■ Work instructions ■
Scan the records for "Type". Report each line that includes it.

[Collected data]
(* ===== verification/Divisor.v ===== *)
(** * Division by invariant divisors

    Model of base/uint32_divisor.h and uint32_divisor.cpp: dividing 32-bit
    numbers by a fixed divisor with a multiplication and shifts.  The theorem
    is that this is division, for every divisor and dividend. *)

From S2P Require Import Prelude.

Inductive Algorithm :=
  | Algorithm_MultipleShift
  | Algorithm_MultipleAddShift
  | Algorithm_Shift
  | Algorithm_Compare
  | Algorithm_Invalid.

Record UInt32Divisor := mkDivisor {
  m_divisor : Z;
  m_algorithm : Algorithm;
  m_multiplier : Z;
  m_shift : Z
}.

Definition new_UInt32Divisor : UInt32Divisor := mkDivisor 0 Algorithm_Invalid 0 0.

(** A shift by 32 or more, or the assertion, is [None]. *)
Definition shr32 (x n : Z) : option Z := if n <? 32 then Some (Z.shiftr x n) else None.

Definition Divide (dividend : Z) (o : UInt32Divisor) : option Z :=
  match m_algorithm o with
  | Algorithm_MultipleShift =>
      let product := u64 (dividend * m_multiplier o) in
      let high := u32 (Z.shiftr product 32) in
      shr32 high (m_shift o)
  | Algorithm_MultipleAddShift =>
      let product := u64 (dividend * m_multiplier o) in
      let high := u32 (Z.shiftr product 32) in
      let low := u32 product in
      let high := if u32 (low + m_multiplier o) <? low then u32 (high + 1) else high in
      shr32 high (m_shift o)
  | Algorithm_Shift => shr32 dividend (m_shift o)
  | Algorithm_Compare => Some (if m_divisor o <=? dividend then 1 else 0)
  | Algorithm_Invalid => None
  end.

* * *

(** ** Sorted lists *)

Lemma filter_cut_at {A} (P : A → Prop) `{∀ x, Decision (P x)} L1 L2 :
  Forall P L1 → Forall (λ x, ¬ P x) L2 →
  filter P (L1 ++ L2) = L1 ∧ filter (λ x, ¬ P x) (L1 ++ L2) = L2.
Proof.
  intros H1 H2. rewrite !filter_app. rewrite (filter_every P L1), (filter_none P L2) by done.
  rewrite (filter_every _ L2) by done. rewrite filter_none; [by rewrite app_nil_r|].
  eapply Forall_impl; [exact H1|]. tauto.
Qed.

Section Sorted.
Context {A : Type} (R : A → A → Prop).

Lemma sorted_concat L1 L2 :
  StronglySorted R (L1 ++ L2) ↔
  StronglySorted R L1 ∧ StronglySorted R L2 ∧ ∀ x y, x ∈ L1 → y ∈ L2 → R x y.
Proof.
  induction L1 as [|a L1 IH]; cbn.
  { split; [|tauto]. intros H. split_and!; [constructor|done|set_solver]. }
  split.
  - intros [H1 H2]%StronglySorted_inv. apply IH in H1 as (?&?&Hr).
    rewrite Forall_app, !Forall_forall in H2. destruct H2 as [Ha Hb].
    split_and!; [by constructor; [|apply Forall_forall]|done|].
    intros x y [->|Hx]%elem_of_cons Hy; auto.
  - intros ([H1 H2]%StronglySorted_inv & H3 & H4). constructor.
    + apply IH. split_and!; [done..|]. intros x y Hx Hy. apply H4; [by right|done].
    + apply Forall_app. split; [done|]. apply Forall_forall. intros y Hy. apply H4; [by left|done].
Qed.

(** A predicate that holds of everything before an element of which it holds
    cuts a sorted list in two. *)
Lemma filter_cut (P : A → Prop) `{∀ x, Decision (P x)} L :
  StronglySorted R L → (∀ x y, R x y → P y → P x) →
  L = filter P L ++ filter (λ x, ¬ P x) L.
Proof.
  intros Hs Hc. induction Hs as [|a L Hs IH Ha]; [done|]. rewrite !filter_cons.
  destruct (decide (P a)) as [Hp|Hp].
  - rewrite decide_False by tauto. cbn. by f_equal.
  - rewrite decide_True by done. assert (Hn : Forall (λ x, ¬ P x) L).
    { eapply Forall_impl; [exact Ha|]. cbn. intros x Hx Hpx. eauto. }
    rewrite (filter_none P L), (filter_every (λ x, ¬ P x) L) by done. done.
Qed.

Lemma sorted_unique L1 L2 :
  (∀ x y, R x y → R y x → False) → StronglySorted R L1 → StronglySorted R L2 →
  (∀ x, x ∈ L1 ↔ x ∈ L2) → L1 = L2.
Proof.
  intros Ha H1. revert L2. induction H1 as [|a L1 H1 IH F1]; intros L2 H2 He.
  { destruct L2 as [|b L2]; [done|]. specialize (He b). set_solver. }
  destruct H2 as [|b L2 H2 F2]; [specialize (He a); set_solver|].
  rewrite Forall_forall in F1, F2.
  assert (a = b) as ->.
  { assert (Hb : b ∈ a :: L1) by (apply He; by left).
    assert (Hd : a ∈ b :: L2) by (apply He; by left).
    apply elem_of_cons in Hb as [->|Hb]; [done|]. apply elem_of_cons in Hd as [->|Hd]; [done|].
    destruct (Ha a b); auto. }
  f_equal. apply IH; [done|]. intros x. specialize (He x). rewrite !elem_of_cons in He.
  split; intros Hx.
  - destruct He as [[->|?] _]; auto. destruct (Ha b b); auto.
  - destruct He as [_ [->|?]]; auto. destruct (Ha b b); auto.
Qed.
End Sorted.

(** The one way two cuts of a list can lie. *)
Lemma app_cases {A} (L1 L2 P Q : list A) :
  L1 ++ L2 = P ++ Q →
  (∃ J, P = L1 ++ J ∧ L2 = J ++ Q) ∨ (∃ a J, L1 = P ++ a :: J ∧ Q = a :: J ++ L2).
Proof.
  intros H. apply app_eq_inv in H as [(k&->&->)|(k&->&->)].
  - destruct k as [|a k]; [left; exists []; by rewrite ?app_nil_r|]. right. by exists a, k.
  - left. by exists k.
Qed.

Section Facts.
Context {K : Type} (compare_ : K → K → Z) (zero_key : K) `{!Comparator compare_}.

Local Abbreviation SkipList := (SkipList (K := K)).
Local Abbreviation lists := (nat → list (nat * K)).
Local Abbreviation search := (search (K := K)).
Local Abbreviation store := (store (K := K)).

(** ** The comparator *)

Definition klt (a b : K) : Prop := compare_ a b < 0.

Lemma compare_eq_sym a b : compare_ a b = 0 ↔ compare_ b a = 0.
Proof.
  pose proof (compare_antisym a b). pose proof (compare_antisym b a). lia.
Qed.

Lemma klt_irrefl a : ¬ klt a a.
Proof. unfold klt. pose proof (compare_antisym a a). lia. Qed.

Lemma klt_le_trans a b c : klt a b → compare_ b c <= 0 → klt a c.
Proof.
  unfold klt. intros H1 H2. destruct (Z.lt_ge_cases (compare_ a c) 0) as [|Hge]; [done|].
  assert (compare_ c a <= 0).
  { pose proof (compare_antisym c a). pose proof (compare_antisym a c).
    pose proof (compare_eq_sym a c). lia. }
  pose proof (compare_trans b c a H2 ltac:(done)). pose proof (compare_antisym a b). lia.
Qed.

==

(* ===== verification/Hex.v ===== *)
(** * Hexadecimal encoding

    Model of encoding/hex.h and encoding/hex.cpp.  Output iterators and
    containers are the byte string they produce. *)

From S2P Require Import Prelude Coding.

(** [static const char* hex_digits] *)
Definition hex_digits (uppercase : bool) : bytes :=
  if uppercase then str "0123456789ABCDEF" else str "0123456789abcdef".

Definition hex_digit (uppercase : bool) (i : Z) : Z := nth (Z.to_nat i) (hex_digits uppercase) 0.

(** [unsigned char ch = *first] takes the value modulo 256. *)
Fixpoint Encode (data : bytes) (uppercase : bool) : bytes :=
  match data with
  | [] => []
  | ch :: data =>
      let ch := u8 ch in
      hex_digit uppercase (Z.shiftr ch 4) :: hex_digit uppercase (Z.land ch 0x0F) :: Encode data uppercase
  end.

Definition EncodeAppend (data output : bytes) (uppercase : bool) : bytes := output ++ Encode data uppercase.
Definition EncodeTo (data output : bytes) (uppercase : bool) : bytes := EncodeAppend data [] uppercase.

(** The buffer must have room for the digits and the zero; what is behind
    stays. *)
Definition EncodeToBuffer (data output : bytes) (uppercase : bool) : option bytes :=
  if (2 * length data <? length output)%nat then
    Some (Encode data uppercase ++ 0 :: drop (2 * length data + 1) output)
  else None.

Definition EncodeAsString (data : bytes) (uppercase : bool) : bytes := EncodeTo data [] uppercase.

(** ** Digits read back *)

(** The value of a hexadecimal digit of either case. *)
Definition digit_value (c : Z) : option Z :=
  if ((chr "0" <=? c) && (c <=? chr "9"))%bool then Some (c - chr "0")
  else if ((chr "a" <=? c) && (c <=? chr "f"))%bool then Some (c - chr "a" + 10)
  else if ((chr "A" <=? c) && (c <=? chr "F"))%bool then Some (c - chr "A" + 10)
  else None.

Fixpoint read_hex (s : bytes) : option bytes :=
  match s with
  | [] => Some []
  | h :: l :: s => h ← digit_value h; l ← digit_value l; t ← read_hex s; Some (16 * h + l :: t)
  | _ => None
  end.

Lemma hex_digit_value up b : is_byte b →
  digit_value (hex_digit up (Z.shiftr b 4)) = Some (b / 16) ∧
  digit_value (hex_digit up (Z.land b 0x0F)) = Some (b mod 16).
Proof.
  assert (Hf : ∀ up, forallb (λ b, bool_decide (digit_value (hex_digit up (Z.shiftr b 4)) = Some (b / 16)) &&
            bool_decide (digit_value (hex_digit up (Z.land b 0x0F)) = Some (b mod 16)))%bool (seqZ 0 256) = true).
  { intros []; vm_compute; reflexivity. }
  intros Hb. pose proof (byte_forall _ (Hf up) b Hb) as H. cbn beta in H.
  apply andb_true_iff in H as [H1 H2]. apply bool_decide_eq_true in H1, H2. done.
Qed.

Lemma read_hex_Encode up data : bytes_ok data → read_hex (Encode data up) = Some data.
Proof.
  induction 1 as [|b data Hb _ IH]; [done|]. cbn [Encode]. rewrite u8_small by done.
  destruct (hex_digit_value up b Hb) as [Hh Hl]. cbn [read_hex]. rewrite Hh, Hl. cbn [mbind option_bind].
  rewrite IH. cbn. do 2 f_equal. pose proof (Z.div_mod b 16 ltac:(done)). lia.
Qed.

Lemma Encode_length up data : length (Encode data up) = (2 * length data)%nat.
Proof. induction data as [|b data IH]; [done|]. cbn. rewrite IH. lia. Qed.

■ Answer to the problem ■
Context {A : Type} (R : A → A → Prop).
Context {K : Type} (compare_ : K → K → Z) (zero_key : K) `{!Comparator compare_}.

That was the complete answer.